Moreover, the patients want something done about the situation—80% of those surveyed support the Safe Patient Care Act now pending in the Massachusetts Legislature that would set minimum patient-to-nurse ratios in the state's hospitals. By a 20-point margin they preferred that approach to the hospital industry's plan to provide minimal disclosure of existing staffing levels instead of genuine safe staffing standards.

The belief that the safety or quality of care was compromised appears to stem from important elements of care not being delivered expediently.

More than one-third (38%) of past patients and their immediate family members report nurses did not always arrive promptly when they asked for assistance.

One-third (33%) report medicine was not always provided in a timely fashion.

29% report nurses did not always arrive promptly if complications arose. One-in-twenty (5%) past patients and family members say nurses rarely or never arrived promptly when complications arose.

Many past patients also report that nurses didn't have enough time to provide information about their illness.

One-third (33%) say nurses didn't always have time to answer their questions about their illness.

35% report nurses didn't always have time to provide adequate information to the patients or family members on the care the patients would need once released from the hospital.
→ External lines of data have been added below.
Lemma handle_all_app st cs1 cs2 :
  handle_all handle_packet st (cs1 ++ cs2) =
  match handle_all handle_packet st cs1 with
  | (st, Ok _) => handle_all handle_packet st cs2
  | r => r
  end.
Proof.
  revert st. induction cs1 as [|c cs1 IH]; intros st; simpl; [done|].
  destruct (handle_packet st c) as [st1 [| |]]; [apply IH|done..].
Qed.

Lemma consumes_app now key i m r cs1 cs2 :
  consumes now key i m cs1 -> consumes now key m r cs2 -> consumes now key i r (cs1 ++ cs2).
Proof.
  intros C1 C2 fuel n s Hf. specialize (C1 fuel n s Hf).
  rewrite map_app, handle_all_app.
  destruct (handle_all handle_packet (handler_state s) (map on_wire cs1)) as [st1 [[]| |]]; [|done..].
  destruct C1 as (s1 & <- & fuel' & n' & Hf' & ->). apply C2, Hf'.
Qed.

(** The body of the frame of a compressed batch. *)
Definition batch_body (z : bytes) : bytes :=
  [u8_of_Z COMPRESSED_BATCH_PACKET_ID; u8_of_Z COMPRESSION_ALGO_ZSTD] ++ z.

(** A wire frame within the size the reader accepts. *)
Definition fits (key : AesKey) (body : bytes) : Prop :=
  0 < zlen (aes_encrypt key body) <= MAX_PAYLOAD_SIZE.

Lemma consumes_frame now key c rest :
  sendable c -> fits key (to_body c) ->
  consumes now key (encrypt_frame (to_body c) key ++ rest) rest [c].
Proof.
  intros Hc Hfit fuel n r Hf. destruct fuel as [|fuel]; [lia|].
  pose proof (parse_to_body_wire c (proj1 Hc)) as Hp. unfold fits in Hfit.
  destruct (body_type c) as (b & t & Hb & Hne). rewrite Hb in *.
  rewrite (read_loop_packet _ _ _ _ _ _ _ _ (on_wire c)) by done.
  cbn [map handle_all handler_state set_last_incoming_payload_time add_in_bytes].
  destruct (handle_packet (handler_state r) (on_wire c)) as [st1 [[]| |]];
    (eexists (set_handler_state st1 _); split; [reflexivity|]); [|reflexivity..].
  exists fuel, (n + 1). split; [|reflexivity].
  unfold encrypt_frame in Hf. rewrite !length_app, length_to_le in Hf. lia.
Qed.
The survey of 200 healthcare consumers who were hospitalized, or who had family members hospitalized, in the last two years was commissioned by the Massachusetts Nurses Association, one of the leaders of the Coalition to Protect Massachusetts Patients. The Coalition is an alliance of 86 health and consumer groups that support the Safe Patient Care Act.

The bill, which has 106 co-sponsors, sets minimum standards for patient-to-nurse ratios that would be adjusted to reflect the types of hospital units and the severity of patient conditions. The measure is designed to put an end to the major disparities in care levels that now exist among the state's hospitals.